What Is An Insolvent Estate And What To Do If You Inherit One
February 16, 2021 (Investorideas.com Newswire) Nowadays, it's pretty much impossible to live comfortably in a civilized society without accruing any amount of debt. Owing money throughout our whole adult lives to various creditors is endemic to our civilization at this point. Debts can even transcend the debtor's death - pretty much everyone knows that, though most people are pretty hazy on the details.
This is why it's only logical to expect to inherit some debt alongside the estate of the recently departed. Generally speaking, everything should be fine if the estate in question has more assets than it has debt attached to it. However, if you have any inkling that the opposite may be the case, you will need to tread carefully, as you may be walking on thin ice.
Inheriting an insolvent estate is a serious issue that may land you in a whole new world of grief. This is why consulting a professional like the London insolvency practitioners Hudson Weir is strongly advised.

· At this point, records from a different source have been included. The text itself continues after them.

(** The multipart branch of [Save], for a session with a positive block
    size [B], takes at most [5 * (len(content)/B) + 5] steps and issues
    at most [len(content)/B + 3] requests: the initiation first, at most
    [len(content)/B + 1] part uploads and at most one finalization. *)
Theorem Save_requests_bounded {D : JSONDecoder} (lv : loopvar)
    (content : slice) (filename : string) (sched : list (tid * do_result))
    (st : state) (info : initResponse) :
  slice_wf content ->
  Save_run lv content filename sched = Some st ->
  initRes st = Some info -> 0 < BlkSize info ->
  let q := len content / BlkSize info in
  Z.of_nat (length sched) <= 5 * q + 5 /\
  (exists r es, calls st = CallInitiate filename r :: es /\
                part_calls (calls st) = part_calls es /\
                finish_calls (calls st) = finish_calls es /\
                length es
                = (length (part_calls es) + length (finish_calls es))%nat) /\
  Z.of_nat (length (part_calls (calls st))) <= q + 1 /\
  (length (finish_calls (calls st)) <= 1)%nat /\
  Z.of_nat (length (calls st)) <= q + 3.
Proof.
  intros Hwf Hrun Hi HB q.
  pose proof (Save_run_Inv _ _ _ _ _ _ Hwf Hrun Hi HB) as HI.
  pose proof (Save_run_inv _ _ _ _ _ Hrun) as HS.
  destruct (Save_returns_unless_two_parts_fail _ _ _ _ _ _ Hwf Hrun Hi HB)
    as [Hsteps _].
  assert (Hne : sched <> []).
  { intros ->. unfold Save_run in Hrun. simpl in Hrun. by simplify_eq. }
  destruct (Save_run_calls _ _ _ _ _ Hrun Hne)
    as [(_ & r & _ & _ & Hc)|(_ & r & es & Hc & Hes)].
  { pose proof (inv_calls _ _ _ _ HI) as Hev. rewrite Hc in Hev.
    by apply Forall_cons in Hev as [[] _]. }
  assert (Hparts : Z.of_nat (length (part_calls (calls st))) <= q + 1).
  { destruct (inv_parts _ _ _ _ HI) as (fulls & rem & E1 & E2 & E3).
    rewrite E1, length_app, <- (length_fmap fst fulls), E2, length_fmap.
    pose proof (length_filter (fun g => goroutine_called g = true) (goroutines st)).
    pose proof (inv_loop _ _ _ _ HI) as Hl. unfold loop_ok in Hl.
    pose proof (inv_num _ _ _ _ HI) as Hn. fold q in Hn.
    assert (length rem <= 1)%nat.
    { subst rem. unfold remainder_calls.
      destruct (pc st); simpl; try lia; destruct (_ <? _); simpl; lia. }
    destruct (pc st); try done; lia. }
  assert (Hfin : (length (finish_calls (calls st)) <= 1)%nat).
  { pose proof (si_return _ HS) as Hr. destruct (pc st);
      try (rewrite Hr; simpl; lia).
    destruct Hr as (es' & e & -> & Hes' & _).
    rewrite finish_calls_app, Hes'. destruct e; simpl; lia. }
  split; [exact Hsteps|]. split; [|split; [exact Hparts|split; [exact Hfin|]]].
  - exists r, es. rewrite Hc. repeat split; try done.
    by eapply session_calls_length.
  - rewrite Hc in Hparts, Hfin |- *. simpl in *.
    rewrite (session_calls_length _ _ Hes). lia.
Qed.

What is an Insolvent Estate?
When a person departs, their debts and assets don't disappear into thin air. Instead, all material possessions, as well as their liabilities, are bundled up into what is collectively known as the deceased's estate.
An insolvent estate is an estate that includes more debts than the current monetary value of the assets it includes. Usually, this comes about as a result of the depreciation of the value of assets, unwise investments, or excessive borrowing on the part of the deceased.

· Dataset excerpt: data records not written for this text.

(** C7, as amended: [decryptText] throws the error Invalid encrypted payload
    exactly when the text parses and the parsed value fails the guard, that
    is when it is falsy or its [salt], [iv] or [data] is missing or falsy;
    the falsy values are null, false, the empty string and the numbers that
    are zero, written as zero or rounded to zero (as 1e-400 is). It does
    not check that the fields are base64. In particular it throws that
    error on the text of [{v: 1, salt: "", iv: "", data: ""}], whatever the
    passphrase. *)
Theorem decryptText_invalid_payload (C : SubtleCrypto) :
  (forall text password : jsstring,
     Vault.decryptText text password = Throws InvalidEncryptedPayload
     <-> exists parsed,
           Json.parse text = Returns parsed /\ Vault.guard parsed = Some true)
  /\ (forall text password : jsstring,
        Json.stringify (Vault.payload [] [] []) = Some text ->
        Vault.decryptText text password = Throws InvalidEncryptedPayload)
  /\ (forall parsed : Json.json,
        (Vault.guard parsed = Some true \/ Vault.guard parsed = Some false)
        /\ (Vault.guard parsed = Some true
            <-> Json.truthy parsed = Some false
                \/ Vault.not_ (Json.prop parsed (js "salt")) = Some true
                \/ Vault.not_ (Json.prop parsed (js "iv")) = Some true
                \/ Vault.not_ (Json.prop parsed (js "data")) = Some true))
  /\ (forall x : option Json.json,
        Vault.not_ x = Some true
        <-> x = None \/ exists v, x = Some v /\ Json.truthy v = Some false)
  /\ (forall v : Json.json,
        Json.truthy v = Some false
        <-> v = Json.JNull \/ v = Json.JBool false \/ v = Json.JStr []
            \/ exists m e,
                 v = Json.JNum m e /\ (m = 0 \/ Json.underflows m e = true))
  /\ Json.parse (js "1e-400") = Returns (Json.JNum 1 (-400))
  /\ Json.underflows 1 (-400) = true.
Proof.
  split; [|split; [|split; [|split; [|split; [|split]]]]].
  - intros text password. unfold Vault.decryptText. split.
    + destruct (Json.parse text) as [parsed|e|] eqn:Ep.
      * rewrite bind_Returns. intros H. exists parsed. split; [reflexivity|].
        apply (decryptParsed_invalid parsed password), H.
      * unfold Json.parse in Ep.
        destruct (_ ≫= _) in Ep; [discriminate|]. injection Ep as <-.
        discriminate.
      * discriminate.
    + intros (parsed & Hp & Hg). rewrite Hp, bind_Returns.
      apply decryptParsed_invalid, Hg.
  - intros text password Ht.
    rewrite stringify_payload in Ht by constructor. injection Ht as <-.
    unfold Vault.decryptText. rewrite parse_payload_text by constructor.
    rewrite bind_Returns. apply decryptParsed_invalid. reflexivity.
  - intros parsed. rewrite guard_cases.
    destruct (truthy_decided parsed) as ([|] & ->);
    destruct (not_decided (Json.prop parsed (js "salt"))) as ([|] & ->);
    destruct (not_decided (Json.prop parsed (js "iv"))) as ([|] & ->);
    destruct (not_decided (Json.prop parsed (js "data"))) as ([|] & ->);
    cbn [orb]; (split; [auto|]); split; intros H; auto;
    repeat match goal with
           | H : _ \/ _ |- _ => destruct H
           end; discriminate.
  - intros [v|]; cbn.
    + destruct (truthy_decided v) as ([|] & Hb); rewrite Hb; cbn; split.
      * discriminate.
      * intros [H|(v' & H & H')]; [discriminate|].
        injection H as <-. congruence.
      * intros _. right. exists v. auto.
      * reflexivity.
    + split; auto.
  - intros v. destruct v as [|[|]|m e|[|c s]| |]; cbn; split; intros H;
      try discriminate; auto 6;
      repeat match goal with
             | H : _ \/ _ |- _ => destruct H
             | H : exists _, _ |- _ => destruct H
             | H : _ /\ _ |- _ => destruct H
             end;
      try discriminate.
    + right. right. right. exists m, e. split; [reflexivity|].
      destruct (Z.eqb_spec m 0) as [->|Hm]; [left; reflexivity|].
      cbn [orb] in H. right. destruct (Json.underflows m e); [reflexivity|].
      discriminate.
    + match goal with E : Json.JNum _ _ = Json.JNum _ _ |- _ =>
        injection E as -> -> end.
      subst. reflexivity.
    + match goal with E : Json.JNum _ _ = Json.JNum _ _ |- _ =>
        injection E as -> -> end.
      match goal with E : Json.underflows _ _ = true |- _ => rewrite E end.
      rewrite orb_true_r. reflexivity.
  - vm_compute. reflexivity.
  - vm_compute. reflexivity.
Qed.

(** C7 as stated fails: fields that are present, not empty and not base64
    make [atob] throw InvalidCharacterError, not the error of the guard. *)
Lemma decryptText_bad_base64 :
  exists text,
    Json.stringify (Vault.payload (js "!") (js "AAAA") (js "AAAA")) = Some text
    /\ forall (C : SubtleCrypto) (password : jsstring),
       Vault.decryptText text password = Throws InvalidCharacterError.
Proof.
  eexists. split; [reflexivity|]. intros C password.
  unfold Vault.decryptText.
  replace (Json.parse _) with
    (Returns (Vault.payload (js "!") (js "AAAA") (js "AAAA")))
    by (vm_compute; reflexivity).
  rewrite bind_Returns. unfold Vault.decryptParsed.
  replace (Vault.guard _) with (Some false) by reflexivity.
  replace (Vault.base64_arg (Json.prop _ (js "salt")) ≫= Vault.fromBase64)
    with (@Throws (list byte) InvalidCharacterError) by (vm_compute; reflexivity).
  reflexivity.
Qed.

(** C8, as amended: for every passphrase and state of the random source, a
    plaintext whose cipher (its UTF-8 bytes and 16 more) is within the
    number of arguments the engine takes makes [encryptText] return a text
    that parses to the object [{v: 1, salt, iv, data}], whose [salt] decodes
    from base64 to the 16 bytes drawn first, whose [iv] decodes to the 12
    bytes drawn next, and whose [data] decodes to the output of AES-GCM
    (ciphertext and tag: 16 bytes more than the UTF-8 plaintext) under the
    key derived from the passphrase and that salt, with that iv. A longer
    plaintext makes [encryptText] throw a RangeError, and no payload is
    returned. *)
Theorem encryptText_payload_shape (C : SubtleCrypto) (E : Engine)
    (L : SubtleCryptoLaws C) (plain password : jsstring) (e : entropy) :
  (spreadable plain ->
   exists (text s i d : jsstring) (salt iv key : list byte) (e1 e2 : entropy),
     fst (Vault.encryptText plain password e) = Returns text
     /\ Json.parse text
        = Returns (Json.JObj [(js "v", Json.JNum 1 0); (js "salt", Json.JStr s);
                              (js "iv", Json.JStr i); (js "data", Json.JStr d)])
     /\ getRandomValues 16 e = (salt, e1)
     /\ getRandomValues 12 e1 = (iv, e2)
     /\ Vault.fromBase64 s = Returns salt /\ length salt = 16%nat
     /\ Vault.fromBase64 i = Returns iv /\ length iv = 12%nat
     /\ Vault.deriveKey password salt = Returns key
     /\ Vault.fromBase64 d = Returns (aes_gcm_encrypt key iv (Utf8.encode plain))
     /\ length (aes_gcm_encrypt key iv (Utf8.encode plain))
        = (length (Utf8.encode plain) + 16)%nat)
  /\ (~ spreadable plain ->
      fst (Vault.encryptText plain password e) = Throws RangeError).
Proof.
  split.
  - intros Hsp.
    exists (payload_text (b64 (drawn_salt e)) (b64 (drawn_iv e))
              (b64 (sealed plain password e))).
    exists (b64 (drawn_salt e)), (b64 (drawn_iv e)), (b64 (sealed plain password e)).
    exists (drawn_salt e), (drawn_iv e), (derived password (drawn_salt e)).
    exists (snd (getRandomValues 16 e)).
    exists (snd (getRandomValues 12 (snd (getRandomValues 16 e)))).
    split; [rewrite encryptText_returns by exact Hsp; reflexivity|].
    split; [apply parse_payload_text; apply b64_chars|].
    split; [unfold drawn_salt; destruct (getRandomValues 16 e); reflexivity|].
    split; [unfold drawn_iv; destruct (getRandomValues 12 _); reflexivity|].
    split; [apply fromBase64_b64|]. split; [apply drawn_salt_length|].
    split; [apply fromBase64_b64|]. split; [apply drawn_iv_length|].
    split; [apply deriveKey_returns|]. split; [apply fromBase64_b64|].
    apply sealed_length.
  - intros Hsp. rewrite encryptText_throws by exact Hsp. reflexivity.
Qed.

Lemma encryptText_payload_shape_witness :
  spreadable (E := Toy.engine) (js "x")
  /\ exists (text s i d : jsstring) (salt iv key : list byte) (e1 e2 : entropy),
    fst (Vault.encryptText (C := Toy.provider) (E := Toy.engine)
           (js "x") (js "pw") Toy.counter)
    = Returns text
    /\ Json.parse text
       = Returns (Json.JObj [(js "v", Json.JNum 1 0); (js "salt", Json.JStr s);
                             (js "iv", Json.JStr i); (js "data", Json.JStr d)])
    /\ getRandomValues 16 Toy.counter = (salt, e1)
    /\ getRandomValues 12 e1 = (iv, e2)
    /\ Vault.fromBase64 s = Returns salt /\ length salt = 16%nat
    /\ Vault.fromBase64 i = Returns iv /\ length iv = 12%nat
    /\ Vault.deriveKey (C := Toy.provider) (js "pw") salt = Returns key
    /\ Vault.fromBase64 d
       = Returns (aes_gcm_encrypt (SubtleCrypto := Toy.provider) key iv
                    (Utf8.encode (js "x")))
    /\ length (aes_gcm_encrypt (SubtleCrypto := Toy.provider) key iv
                 (Utf8.encode (js "x")))
       = (length (Utf8.encode (js "x")) + 16)%nat.
Proof.
  split; [spread|].
  apply (proj1 (encryptText_payload_shape Toy.provider Toy.engine toy_laws
                  _ _ _)).
  spread.
Defined.

(** C8 as stated fails: in every engine there is a plaintext, one of as
    many characters as the engine takes arguments, for which [encryptText]
    returns no payload but throws a RangeError, under every lawful provider
    and with every passphrase. *)
Lemma encryptText_refuses_long_text :
  (forall E : Engine, N.of_nat (length long_text) = max_arguments)
  /\ forall (C : SubtleCrypto) (E : Engine), SubtleCryptoLaws C ->
     forall (password : jsstring) (e : entropy),
       fst (Vault.encryptText long_text password e) = Throws RangeError.
Proof.
  split.
  - intros E. unfold long_text. rewrite repeat_length. lia.
  - intros C E L password e.
    rewrite encryptText_throws by apply long_text_not_spreadable. reflexivity.
Qed.

Section VersionFacts.
Context {C : SubtleCrypto}.

(** What [decryptParsed] does to an object is a function of its [salt], [iv]
    and [data] members. *)
Lemma decryptParsed_members (m1 m2 : list (jsstring * Json.json))
    (password : jsstring) :
  Json.lookup (js "salt") m1 = Json.lookup (js "salt") m2 ->
  Json.lookup (js "iv") m1 = Json.lookup (js "iv") m2 ->
  Json.lookup (js "data") m1 = Json.lookup (js "data") m2 ->
  Vault.decryptParsed (Json.JObj m1) password
  = Vault.decryptParsed (Json.JObj m2) password.
Proof.
  intros Hs Hi Hd. unfold Vault.decryptParsed, Vault.guard.
  cbn [Json.truthy Json.prop]. rewrite Hs, Hi, Hd. reflexivity.
Qed.

Lemma guard_truthy (m : list (jsstring * Json.json)) (x y z : Json.json) :
  Json.lookup (js "salt") m = Some x -> Json.truthy x = Some true ->
  Json.lookup (js "iv") m = Some y -> Json.truthy y = Some true ->
  Json.lookup (js "data") m = Some z -> Json.truthy z = Some true ->
  Vault.guard (Json.JObj m) = Some false.
Proof.
  intros Hs Hs' Hi Hi' Hd Hd'. unfold Vault.guard.
  cbn [Json.truthy Json.prop]. rewrite Hs, Hi, Hd. unfold Vault.not_.
  rewrite Hs', Hi', Hd'. reflexivity.
Qed.

End VersionFacts.

(** C9: [decryptText] never reads [v]. Two texts that parse to objects
    with the same [salt], [iv] and [data], each present and truthy (a
    non-empty string, for one), are decrypted alike, whatever else the
    objects hold ([v] equal to 1, to anything else, or absent), and the
    error, if any, is not Invalid encrypted payload. *)
Theorem decryptText_ignores_version (C : SubtleCrypto)
    (t1 t2 password : jsstring) (m1 m2 : list (jsstring * Json.json))
    (x y z : Json.json) :
  Json.parse t1 = Returns (Json.JObj m1) ->
  Json.parse t2 = Returns (Json.JObj m2) ->
  Json.lookup (js "salt") m1 = Some x -> Json.lookup (js "salt") m2 = Some x ->
  Json.lookup (js "iv") m1 = Some y -> Json.lookup (js "iv") m2 = Some y ->
  Json.lookup (js "data") m1 = Some z -> Json.lookup (js "data") m2 = Some z ->
  Json.truthy x = Some true -> Json.truthy y = Some true ->
  Json.truthy z = Some true ->
  Vault.decryptText t1 password = Vault.decryptText t2 password
  /\ Vault.decryptText t1 password <> Throws InvalidEncryptedPayload.
Proof.
  intros Hp1 Hp2 Hs1 Hs2 Hi1 Hi2 Hd1 Hd2 Hx Hy Hz.
  unfold Vault.decryptText. rewrite Hp1, Hp2, !bind_Returns. split.
  - apply decryptParsed_members; congruence.
  - apply decryptParsed_guarded. eapply guard_truthy; eassumption.
Qed.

Regardless of the reasons that may have contributed to the estate's insolvency, there are some very specific steps you should take when dealing with the situation.
Ascertain the Estate's Value
Getting a professional to ascertain the total value of the assets contained in the estate, and then weighing it against the debts it carries is the only right way to go here. It's very important to be absolutely sure what the value of the estate is before proceeding any further.
Familiarize Yourself With Your Rights
As a beneficiary, you have a right to receive the estate of the deceased wholesale. If you decide to do so, you will receive ownership of the assets and be burdened with the debt that comes with it. However, note that inheriting this estate is your right - it's not an obligation.
This means that if an estate is insolvent, you can just wash your hands of the whole thing. Simply take the appropriate actions to declare that you will not have anything to do with the whole ordeal, and that's the end of the matter, as far as your involvement goes. Any other concerned party will have to pay an administrator to liquidate the assets and use the proceeds to pay as much debt as possible. It is a long and difficult process, that is someone else's problem.
Deciding to Inherit an Insolvent Estate
You can still choose to accept an insolvent estate, even though doing that would be a net loss to you. Maybe some of the belongings have sentimental value to you, or you think that their monetary value may increase over time, which would make taking on the debt a worthwhile investment.
In any case, if you are even considering doing so, you should consult an insolvency practitioner, as the process can be very long and complicated. It usually includes all of the steps involved in personal bankruptcy, with a few dozen more for good measure.
So before you sign off on anything regarding a potentially insolvent estate consult a professional and consider all your options.